• WHAT THE TASK ASKS: Transcribe the listing word for word. Begin at its first line and end with the line containing "intros [Hp' Hl]%NoDup_cons.".

====================

Lemma release_inv s i h :
  inv s -> handles s !! i = Some h -> exists s', exec (Release i) s = Some (Ret s') /\ inv s'.
Proof.
  intros Hs Hi. destruct (inv_live s Hs i h Hi) as [o Ho]. pose proof (inv_count s Hs _ _ Ho) as [Hc Hp].
  pose proof (count_le (h_obj h) (handles s)). pose proof (inv_len s Hs).
  unfold exec. rewrite Hi. cbn [mbind option_bind]. unfold tee_pobj_release.
  rewrite (bind_run _ _ _ _ _ (deref_at _ _ _ Ho)). unfold bind at 1, modify at 1.
  assert (obj_at (update (h_obj h) (set_refcnt (refcnt o - 1)) (objs s)) (h_obj h)
          = Some (set_refcnt (refcnt o - 1) o)) as Ho' by (by rewrite obj_at_update, Z.eqb_refl, Ho).
  rewrite (bind_run _ _ _ _ _ (deref_at _ _ _ Ho')). cbn [set_refcnt refcnt].
  rewrite uwrap_small by (unfold is_u; lia).
  destruct (refcnt o - 1 =? 0) eqn:E; bool_hyps; (eexists; split; [done|]); eapply inv_release; try done.
  - assert (forall l : pobjs, NoDup l.*1 -> NoDup (List.filter (fun p => negb (p.1 =? h_obj h)) l).*1) as Hnd.
    { intros l. induction l as [|p l IH]; [done|]. rewrite fmap_cons. intros [Hp' Hl]%NoDup_cons.
      cbn [List.filter]. destruct (negb _); [|by apply IH]. rewrite fmap_cons. apply NoDup_cons.
      split; [|by apply IH]. intros Hin. destruct Hp'. apply list_elem_of_fmap in Hin as (q & -> & Hq).
      apply list_elem_of_In, List.filter_In in Hq as [Hq _]. by apply list_elem_of_fmap_2, list_elem_of_In. }
    apply Hnd. rewrite update_fst. by apply inv_nodup.
  - intros b. rewrite obj_at_filter, obj_at_update. rewrite (proj2 (Z.eqb_eq (refcnt o) 1)) by lia.
    by destruct (b =? h_obj h).
  - rewrite update_fst. by apply inv_nodup.
  - intros b. rewrite obj_at_update, (proj2 (Z.eqb_neq (refcnt o) 1)) by lia.
    destruct (b =? h_obj h); [by rewrite Ho | done].
Qed.

Lemma pobj_exec_inv o s r : inv s -> op_ok o s -> exec o s = Some r -> exists s', r = Ret s' /\ inv s'.
Proof.
  intros Hs Hok E. destruct o as [c mk u id fl usage f|i|i|mk i id].
  - destruct (get_inv s c mk u id fl usage f Hs Hok) as (s' & E' & Hs'). simplify_eq. eauto.
  - unfold exec in E. destruct (handles s !! i) as [h|] eqn:Hi; simplify_eq/=.
    destruct (inv_live s Hs i h Hi) as [o Ho]. unfold tee_pobj_create_final.
    rewrite (bind_run _ _ _ _ _ (deref_at _ _ _ Ho)). eexists. split; [done|]. by apply inv_write.
  - destruct (handles s !! i) as [h|] eqn:Hi; [|by simpl in E; rewrite Hi in E].
    destruct (release_inv s i h Hs Hi) as (s' & E' & Hs'). simplify_eq. eauto.
  - unfold exec in E. destruct (handles s !! i) as [h|] eqn:Hi; simplify_eq/=.
    destruct (inv_live s Hs i h Hi) as [o Ho]. unfold tee_pobj_rename.
    rewrite (bind_run _ _ _ _ _ (deref_at _ _ _ Ho)).
    destruct (negb (refcnt o =? 1)); [exists s; split; [by destruct s | done]|].
    destruct (negb mk); [exists s; split; [by destruct s | done]|].
    eexists. split; [done|]. by apply inv_write.
Qed.

Lemma pobj_reachable_inv s : reachable s -> inv s.
Proof.
  induction 1 as [|s o s' _ IH Hok E].
  - split; try done. constructor.
  - by destruct (pobj_exec_inv _ _ _ IH Hok E) as (? & [= <-] & ?).
Qed.

Lemma handles_compatible s i j h h' :
  inv s -> i <> j -> handles s !! i = Some h -> handles s !! j = Some h' ->
  h_obj h = h_obj h' -> h_enum h = false -> h_enum h' = false -> compatible (h_flags h) (h_flags h').
Proof.
  intros Hs Hne Hi Hj Ho He He'. destruct (inv_live s Hs i h Hi) as [o Hob].
  destruct (inv_handle s Hs _ _ _ _ Hob Hi eq_refl) as [H1 _].
  destruct (inv_handle s Hs _ _ _ _ Hob Hj (eq_sym Ho)) as [H2 _].
  destruct (h_first h) eqn:Ef, (h_first h') eqn:Ef'.
  - destruct Hne. by apply (inv_first s Hs i j h h').
  - destruct H2 as [H2|H2]; [congruence|]. by rewrite H1.
  - destruct H1 as [H1|H1]; [congruence|]. rewrite H2. by apply compatible_sym.
  - destruct H1 as [H1|H1], H2 as [H2|H2]; try congruence. by eapply compatible_common.
Qed.

(** C23. Sharing of persistent objects. Whatever calls the clients make, in whatever order, with
    whatever allocation failures, as long as calloc() returns memory that is not in use and fewer than
    2^32 - 1 handles are open (refcnt is a uint32_t and would wrap around): a handle that is open points
    to an object in the list; an object's reference count is the number of handles open on it, and it is
    freed with the last one; any two handles on one object, those that only enumerate apart, were opened
    with flags that the GlobalPlatform sharing rule allows together, although each was only compared
    with the flags of the first opener; an object whose creation is not finished has at most one such
    handle (none, when the creator has released it and an enumeration still has it); and every call a
    client can make returns. *)
Theorem tee_pobj_sharing (s : sys) :
  reachable s ->
  (forall i h, handles s !! i = Some h -> is_Some (obj_at (objs s) (h_obj h))) /\
  (forall a o, obj_at (objs s) a = Some o -> refcnt o = count a (handles s) /\ 1 <= refcnt o) /\
  (forall i j h h', i <> j -> handles s !! i = Some h -> handles s !! j = Some h' ->
     h_obj h = h_obj h' -> h_enum h = false -> h_enum h' = false -> compatible (h_flags h) (h_flags h')) /\
  (forall i j h h' o, handles s !! i = Some h -> handles s !! j = Some h' -> h_obj h = h_obj h' ->
     h_enum h = false -> h_enum h' = false -> obj_at (objs s) (h_obj h) = Some o -> creating o = true -> i = j) /\
  (forall o r, op_ok o s -> exec o s = Some r -> exists s', r = Ret s').
Proof.
  intros Hr. pose proof (pobj_reachable_inv s Hr) as Hs. split_and!.
  - intros i h. by apply (inv_live s Hs).
  - intros a o. by apply (inv_count s Hs).
  - intros i j h h'. by apply handles_compatible.
  - intros i j h h' o Hi Hj Ho He He' Hob Hc.
    destruct (inv_handle s Hs _ _ _ _ Hob Hi eq_refl) as [_ H1].
    destruct (inv_handle s Hs _ _ _ _ Hob Hj (eq_sym Ho)) as [_ H2].
    destruct (H1 Hc) as [?|Hf1], (H2 Hc) as [?|Hf2]; try congruence. by apply (inv_first s Hs i j h h').
  - intros o r Hok E. destruct (pobj_exec_inv o s r Hs Hok E) as (s' & -> & _). eauto.
Qed.

(** A reader that shares reading, and a second one. *)
Definition ex_first : sys :=
  Sys [(4096, Pobj 1 [1] [7] 0x11 0 false false 1)] [Handle 4096 0x11 false true].

Definition ex_shared : sys :=
  Sys [(4096, Pobj 2 [1] [7] 0x11 0 false false 1)]
    [Handle 4096 0x11 false true; Handle 4096 0x11 false false].

Lemma tee_pobj_sharing_witness : reachable ex_shared /\ compatible 0x11 0x11.
Proof.
  assert (reachable ex_first) as H1.
  { refine (reach_step (Sys [] []) (Get (Some 4096) true [1] [7] 0x11 TEE_POBJ_USAGE_OPEN 1) _ reach_init _ _);
      [split; [apply not_elem_of_nil | reflexivity] | reflexivity]. }
  assert (reachable ex_shared) as Hr.
  { refine (reach_step ex_first (Get None false [1] [7] 0x11 TEE_POBJ_USAGE_OPEN 1) _ H1 _ _); reflexivity. }
  split; [exact Hr|].
  refine (proj1 (proj2 (proj2 (tee_pobj_sharing ex_shared Hr))) 0%nat 1%nat (Handle 4096 0x11 false true)
            (Handle 4096 0x11 false false) _ _ _ _ _ _); (discriminate || reflexivity).
Defined.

====================

• RESPONSE AREA:
Lemma release_inv s i h :
  inv s -> handles s !! i = Some h -> exists s', exec (Release i) s = Some (Ret s') /\ inv s'.
Proof.
  intros Hs Hi. destruct (inv_live s Hs i h Hi) as [o Ho]. pose proof (inv_count s Hs _ _ Ho) as [Hc Hp].
  pose proof (count_le (h_obj h) (handles s)). pose proof (inv_len s Hs).
  unfold exec. rewrite Hi. cbn [mbind option_bind]. unfold tee_pobj_release.
  rewrite (bind_run _ _ _ _ _ (deref_at _ _ _ Ho)). unfold bind at 1, modify at 1.
  assert (obj_at (update (h_obj h) (set_refcnt (refcnt o - 1)) (objs s)) (h_obj h)
          = Some (set_refcnt (refcnt o - 1) o)) as Ho' by (by rewrite obj_at_update, Z.eqb_refl, Ho).
  rewrite (bind_run _ _ _ _ _ (deref_at _ _ _ Ho')). cbn [set_refcnt refcnt].
  rewrite uwrap_small by (unfold is_u; lia).
  destruct (refcnt o - 1 =? 0) eqn:E; bool_hyps; (eexists; split; [done|]); eapply inv_release; try done.
  - assert (forall l : pobjs, NoDup l.*1 -> NoDup (List.filter (fun p => negb (p.1 =? h_obj h)) l).*1) as Hnd.
    { intros l. induction l as [|p l IH]; [done|]. rewrite fmap_cons. intros [Hp' Hl]%NoDup_cons.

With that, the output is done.